» AIM OF THE TASK:
Look through the entries below, please, and copy every line with the word "option".

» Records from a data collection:
(** * ollama-terminal: the chat loop of the terminal client

    A shallow embedding of the two [main] programs of the repository

    - [src/main.go]: the single-prompt variant ([client.Generate]), which
      keeps no history and renders the model's reasoning text in place;
    - [src/unnamed/part_000]: the history-keeping variant ([client.Chat]),
      which sends the whole conversation on every call.

    Go strings are byte sequences; they are modelled by [string], whose
    characters ([ascii]) are the bytes.  The parts of the Go standard
    library the programs rely on ([strings.TrimSpace], [strings.ToLower],
    the UTF-8 decoder behind them) are embedded first, then the two
    programs over an explicit world (the terminal streams, the cancellation
    scopes, the calls issued to the model server). *)

From Stdlib Require Import String Ascii List ZArith Lia Bool Arith.
From Stdlib Require Import DecimalString.
Import ListNotations.

Open Scope string_scope.

(** ** Bytes and byte strings *)

(** The numeric value of a byte. *)
Definition b2z (c : ascii) : Z := Z.of_nat (nat_of_ascii c).

(** The byte of a numeric value (Go's [byte(x)] conversion). *)
Definition z2b (x : Z) : ascii := ascii_of_nat (Z.to_nat (x mod 256)).

(** A string given by its byte values. *)
Definition bytes (l : list Z) : string :=
  fold_right (fun x s => String (z2b x) s) "" l.

(** Go's [s[lo:hi]]. *)
Definition slice (s : string) (lo hi : nat) : string :=
  substring lo (hi - lo) s.

(** Go's [s[lo:]]. *)
Fixpoint drop (n : nat) (s : string) : string :=
  match n, s with
  | O, _ => s
  | S _, "" => ""
  | S n', String _ s' => drop n' s'
  end.
(** A statistical answer given for page 1 is served unchanged to a later
    page of the same query while its cache entry lives: same answer,
    statistics, filter descriptions and matching count; only rendering
    the page of records can still fail (status 500). *)
Theorem query_with_prompt_statistical_pages (store : IngestedStore VectorStore)
    (req1 req2 : PromptRequest) (c0 c1 : QueryCache)
    (ts1 tc1 now1 ts2 tc2 now2 : Z) (r1 : PromptResponse) :
  query_with_prompt' true store req1 c0 ts1 tc1 now1 = (HttpOk r1, c1) ->
  page req1 = 1%nat ->
  r_mode (resp_data r1) = STATISTICAL ->
  prompt req2 = prompt req1 ->
  req_query_id req2 = Some (query_id (resp_data r1)) ->
  (1 < page req2)%nat ->
  now1 <= ts2 -> ts2 <= tc2 -> tc2 - now1 <= cache_ttl ->
  match fst (query_with_prompt' true store req2 c1 ts2 tc2 now2) with
  | HttpOk r2 =>
      r_mode (resp_data r2) = STATISTICAL /\
      r_answer (resp_data r2) = r_answer (resp_data r1) /\
      matching_transactions_count (resp_data r2)
        = matching_transactions_count (resp_data r1) /\
      r_filters_applied (resp_data r2) = r_filters_applied (resp_data r1) /\
      r_statistics (resp_data r2) = r_statistics (resp_data r1)
  | HttpError code => code = 500 /\ show_all req2 = true
  end.
Proof.
  intros H1 Hp1 Hm Hpr Hq Hpg2 Ht1 Ht2 Ht3.
  pose proof (has_ingested_of_ok _ _ _ _ _ _ _ _ H1) as Hh.
  rewrite query_with_prompt_page1 in H1 by assumption. cbv zeta in H1.
  set (F := extract_filters_from_query (prompt req1)) in H1.
  set (qid := resolve_query_id generate_query_id req1 F) in H1.
  set (c0' := snd (get_cached_query qid c0 ts1 tc1)) in H1.
  set (docs := store_transactions store) in H1.
  destruct (prompt_pipeline' docs (store_vectorstore store) F qid req1 now1 c0')
    as [res c1'] eqn:Epipe.
  destruct (bind res render_response) as [r|e] eqn:Er; inversion H1; subst r c1'.
  apply bind_ok in Er as [rr [Hres Hrend]].
  apply render_response_data in Hrend.
  assert (Emode : resolve_mode req1 docs = STATISTICAL).
  { rewrite <- (prompt_pipeline_mode docs (store_vectorstore store) F qid req1 now1
                  c0' rr), <- Hrend, Hm; [reflexivity|].
    rewrite Epipe. exact Hres. }
  unfold prompt_pipeline in Epipe. rewrite Emode in Epipe.
  destruct (process_statistical_query statistical_answer docs (prompt req1))
    as [[[[ans st] fd] cnt]|e] eqn:Es; [|inversion Epipe; subst; discriminate].
  destruct (apply_filters docs F (prompt req1)) as [[fdocs ds]|e] eqn:Ea;
    [|inversion Epipe; subst; discriminate].
  injection Epipe as Eres Ec1. subst res c1.
  injection Hres as Hrr. subst rr.
  unfold process_statistical_query in Es. fold F in Es.
  apply bind_ok in Es as [st' [Hst Es]].
  apply bind_ok in Es as [[fdocs' fd'] [Ha' Es]].
  rewrite Ea in Ha'. inversion Ha'; subst fdocs' fd'. clear Ha'.
  inversion Es; subst ans st' fd cnt. clear Es.
  rewrite Hrend in Hq. simpl in Hq.
  assert (Hq2 : resolve_query_id generate_query_id req2
                  (extract_filters_from_query (prompt req2)) = qid).
  { rewrite Hpr. fold F. apply resolve_query_id_again; assumption. }
  set (e := {| c_answer := statistical_answer (prompt req1) st ds;
               c_mode := STATISTICAL; c_filtered_docs := fdocs;
               c_filters_applied := Some ds; c_statistics := Some st;
               c_timestamp := now1 |}).
  assert (Hlk : cache_query_results qid (statistical_answer (prompt req1) st ds)
                  STATISTICAL fdocs (Some ds) (Some st) now1 c0' !! qid = Some e).
  { unfold cache_query_results. apply lookup_insert_eq. }
  destruct (paginate_total fdocs (show_all req2) (page req2) (page_size req2)
              (calculate_statistics_amounts docs F (prompt req1) st fdocs ds Hst Ea))
    as [[txs pg] Hpg].
  pose proof (query_with_prompt_served store req2
                (cache_query_results qid (statistical_answer (prompt req1) st ds)
                   STATISTICAL fdocs (Some ds) (Some st) now1 c0')
                ts2 tc2 now2 e txs pg Hh) as Hs.
  cbv zeta in Hs. rewrite Hq2 in Hs.
  rewrite Hs by (simpl; first [assumption | lia]); clear Hs.
  destruct (render_response _) as [r2|ex] eqn:Er2; simpl.
  - apply render_response_data in Er2. rewrite Er2, Hrend. simpl.
    repeat split; reflexivity.
  - split; [reflexivity|].
    apply render_response_raise in Er2 as [l Hl]. simpl in Hl. subst txs.
    eapply paginate_some_show_all; eauto.
Qed.

Lemma resolve_mode_vector (request : PromptRequest) (documents : list record) :
  resolve_mode request documents = VECTOR_SEARCH ->
  match use_full_data request with Some true => true | _ => false end = false.
Proof.
  unfold resolve_mode. destruct (use_full_data request) as [[|]|]; auto.
  discriminate.
Qed.

(** The vector-search branch of the pipeline. *)
Lemma prompt_pipeline_vector (documents : list record)
    (vectorstore : option VectorStore) (filters : FilterSet) (qid : string)
    (request : PromptRequest) (now : Z) (query_cache : QueryCache) :
  resolve_mode request documents = VECTOR_SEARCH ->
  endpoint_is_analytical (prompt request) = false ->
  prompt_pipeline' documents vectorstore filters qid request now query_cache
  = (match process_vector_search_query vectorstore (prompt request)
             (Nat.min 50 (length documents)) with
     | Raise e => Raise e
     | Ok res =>
         Ok {| query_id := qid; r_answer := res; r_mode := VECTOR_SEARCH;
               matching_transactions_count := Nat.min 50 (length documents);
               r_filters_applied := None; transactions := None;
               pagination := None; r_statistics := None |}
     end, query_cache).
Proof.
  intros Hm Ha. unfold prompt_pipeline. rewrite Hm.
  rewrite (resolve_mode_vector request documents Hm). cbn [orb].
  unfold endpoint_is_analytical in Ha. cbv zeta. rewrite Ha.
  destruct (process_vector_search_query vectorstore (prompt request) _); reflexivity.
Qed.

(** The analytical branch of the pipeline. *)
Lemma prompt_pipeline_analytical (documents : list record)
    (vectorstore : option VectorStore) (filters : FilterSet) (qid : string)
    (request : PromptRequest) (now : Z) (query_cache : QueryCache) :
  resolve_mode request documents = VECTOR_SEARCH ->
  endpoint_is_analytical (prompt request) = true ->
  prompt_pipeline' documents vectorstore filters qid request now query_cache
  = match process_analytical_query documents (prompt request) with
    | Raise e => (Raise e, query_cache)
    | Ok res =>
        (Ok {| query_id := qid; r_answer := res; r_mode := VECTOR_SEARCH;
               matching_transactions_count := length documents;
               r_filters_applied := None; transactions := None;
               pagination := None; r_statistics := None |},
         cache_query_results qid res VECTOR_SEARCH [] None None now query_cache)
    end.
Proof.
  intros Hm Ha. unfold prompt_pipeline. rewrite Hm.
  rewrite (resolve_mode_vector request documents Hm). cbn [orb].
  unfold endpoint_is_analytical in Ha. cbv zeta. rewrite Ha. reflexivity.
Qed.
(** [AgentBridge(host, port)]: [__init__] run on a fresh instance.  The
    instance exists only when [__init__] returns. *)
Definition AgentBridge (net : network) (host : string) (port : option Z)
    (wire : list request) : result dict * list request :=
  match __init__ net host port (mkState [] wire) with
  | (Ok _, st) => (Ok (self st), sent st)
  | (Raise e, st) => (Raise e, sent st)
  end.

(** ** What a round trip hands back *)

(** The verdict of [_get]/[_post] on what came back for their request. *)
Definition checked (verb path : string) (o : outcome) : result value :=
  match o with
  | Fails e => Raise (NetError e)
  | Responds _ None => Raise JSONDecodeError
  | Responds status (Some (VDict d)) =>
      if negb (truthy (dict_get d "ok" VNone)) && (400 <=? status)
      then Raise (BridgeError
                    (RequestFailed verb path (dict_get d "error" (VDict d))))
      else Ok (VDict d)
  | Responds _ (Some _) => Raise (AttributeError "get")
  end.

(** A failure response: a JSON object whose ["ok"] is falsy (or absent),
    under a status of 400 or more. *)
Definition failure_response (o : outcome) : bool :=
  match o with
  | Responds status (Some (VDict d)) =>
      negb (truthy (dict_get d "ok" VNone)) && (400 <=? status)
  | _ => false
  end.

Definition get_request (h p : value) (path : string) : request :=
  mkRequest "GET" h p (DEFAULT_TIMEOUT + 10) path None [].

Definition post_request (h p : value) (path : string) (body : dict)
    (timeout : Z) : request :=
  mkRequest "POST" h p (timeout + 10) path (Some body) json_headers.

(** The instance has its two attributes. *)
Definition bound (st : state) (h p : value) : Prop :=
  dict_lookup (self st) "host" = Some h /\ dict_lookup (self st) "port" = Some p.

Definition push (st : state) (r : request) : state :=
  mkState (self st) (sent st ++ [r]).

(** ** Traces *)

Local Open Scope list_scope.

(** The body [_get] and [_post] have in common: connect to
    [self.host]/[self.port], one exchange, then the check of ["ok"]
    against the status. *)
Definition round_trip (net : network) (verb path : string) (timeout : Z)
    (body : option dict) (headers : list (string * string)) : M value :=
  host <- getattr "host" ;;
  port <- getattr "port" ;;
  resp <- exchange net (HTTPConnection host port timeout) verb path
            body headers ;;
  ok <- py_get (snd resp) "ok" VNone ;;
  if negb (truthy ok) && (400 <=? fst resp) then
    detail <- py_get (snd resp) "error" (snd resp) ;;
    raise (BridgeError (RequestFailed verb path detail))
  else ret (snd resp).
(** * TuringRetro: the DQN agent ([agents/dqn/agent.py])

    A shallow embedding of [DQNAgent] and of the collaborators it drives.
    Floating-point tensors are idealised as lists of real numbers, a
    tensor's shape as its number of elements.  The methods of the agent
    become functions in a state-and-exception monad over the agent record.
    The numpy random generator is made explicit: every call receives the
    values it would draw as arguments. *)

From Stdlib Require Import String.
From Stdlib Require Import Reals Lra Lia List Bool Arith PeanoNat.
Import ListNotations.

Local Open Scope R_scope.

(** ** Python values and exceptions *)

Inductive exn : Type :=
| ValueError     (* reduction over an empty array *)
| IndexError     (* gather index out of range *)
| RuntimeError   (* shapes that cannot be combined, bad state dict *)
| FileNotFound.  (* torch.load on a missing path *)

Inductive result (A : Type) : Type :=
| Ok (a : A)
| Raise (e : exn).

Arguments Ok {A} a.
Arguments Raise {A} e.

Definition rbind {A B} (r : result A) (f : A -> result B) : result B :=
  match r with
  | Ok a => f a
  | Raise e => Raise e
  end.

(** The value a call of [train] hands back: [-float("inf")], a loss, or
    [None] when the function body falls off its end. *)
Inductive pyval : Type :=
| NegInf
| Float (r : R)
| PyNone.
(** [productMap.get(id)] *)
Definition lookup_product (productMap : jsmap value) (id : value) : value :=
  match map_get productMap id with
  | Some p => p
  | None => VUndefined
  end.

(** [Number(item.quantity) || 1] *)
Definition coerce_quantity (q : value) : result float :=
  n <- ToNumber q ;;
  Ok (if truthy_num n then n else 1%float).

(** The object pushed on [items]. *)
Definition line_item (item product : value) (quantity lineTotal : float)
  : value :=
  VObj [ ("productId", prop product "id");
         ("name", prop product "name");
         ("category", prop product "category");
         ("price", prop product "price");
         ("quantity", VNum quantity);
         ("size", js_or (prop item "size")
                    (js_or (prop product "size") (VStr "Medium")));
         ("color", js_or (prop item "color")
                     (js_or (prop product "color") (VStr "")));
         ("lineTotal", VNum lineTotal) ].

(** The [for (const item of cartItems)] loop, with its two
    accumulators. *)
Fixpoint resolve_items (productMap : jsmap value) (cart : list value)
  (total : float) (items : list value) : result (float * list value) :=
  match cart with
  | [] => Ok (total, items)
  | item :: rest =>
      id <- get item "productId" ;;
      let product := lookup_product productMap id in
      if negb (truthy product)
      then resolve_items productMap rest total items
      else
        quantity <- coerce_quantity (prop item "quantity") ;;
        price <- ToNumber (prop product "price") ;;
        let lineTotal := (price * quantity)%float in
        resolve_items productMap rest (total + lineTotal)%float
          (items ++ [line_item item product quantity lineTotal])
  end.
Lemma unusable_snapshot_changes_nothing_witness :
  cycle ∅ (deployment (serving "snapshot-no-ok") 0)
  = (Ok tt, deployment (serving "snapshot-no-ok") 0).
Proof.
  apply (unusable_snapshot_changes_nothing (parse ∅) stringify isTruthyEnvValue
           hasBinary "/home/node/.openclaw" None
           (deployment (serving "snapshot-no-ok") 0) None
           (deployment (serving "snapshot-no-ok") 0)).
  - vm_compute. reflexivity.
  - left. reflexivity.
Defined.

Lemma cycle_contains_failures_witness :
  fst (cycle ∅ (fresh 1)) = Ok tt.
Proof.
  apply (proj1 (cycle_contains_failures (parse ∅) stringify isTruthyEnvValue
                  hasBinary "/home/node/.openclaw" None (fresh 1))
           {| status := 200; body := Ok "snapshot-plain" |} "snapshot-plain");
    reflexivity.
Defined.

Lemma cycle_runs_only_imports_witness :
  commandFor stringify "/home/node/.openclaw" "token"
    (account "user@example.com" "T1") ∈ commandsRun (fresh 0) ∨
  (argv (commandFor stringify "/home/node/.openclaw" "token"
           (account "user@example.com" "T1")) = importArgv ∧
   cmdTimeoutMs (commandFor stringify "/home/node/.openclaw" "token"
                   (account "user@example.com" "T1")) = Num 30000 ∧
   cmdEnv (commandFor stringify "/home/node/.openclaw" "token"
             (account "user@example.com" "T1")) !! "GOG_KEYRING_BACKEND"
     = Some "file" ∧
   cmdEnv (commandFor stringify "/home/node/.openclaw" "token"
             (account "user@example.com" "T1")) !! "XDG_CONFIG_HOME"
     = Some (resolveXdgConfigHome "/home/node/.openclaw" (processEnv (fresh 0))) ∧
   cmdEnv (commandFor stringify "/home/node/.openclaw" "token"
             (account "user@example.com" "T1")) !! "GOG_KEYRING_PASSWORD"
     = Some (resolvedKeyring None (fresh 0)) ∧
   resolvedKeyring None (fresh 0) ≠ "").
Proof.
  apply (cycle_runs_only_imports (parse ∅) stringify isTruthyEnvValue hasBinary
           "/home/node/.openclaw" None (fresh 0)).
  vm_compute. apply list_elem_of_here.
Defined.

Lemma steady_cycle_is_a_fixed_point_witness :
  reconcileOf imported plain Demo.steady = (Ok tt, Demo.steady).
Proof.
  apply (steady_cycle_is_a_fixed_point (parse imported) stringify xdg keyring
           plain (normalizedAccounts (google (integrations plain))) Demo.steady).
  - intros a Ha.
    change (a ∈ [normalizeAccount (account "user@example.com" "T1")]) in Ha.
    apply list_elem_of_singleton in Ha as ->. split; [discriminate|reflexivity].
  - reflexivity.
Defined.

» EXPECTED ANSWER:
    (vectorstore : option VectorStore) (filters : FilterSet) (qid : string)
    (vectorstore : option VectorStore) (filters : FilterSet) (qid : string)
Definition AgentBridge (net : network) (host : string) (port : option Z)
    (body : option dict) (headers : list (string * string)) : M value :=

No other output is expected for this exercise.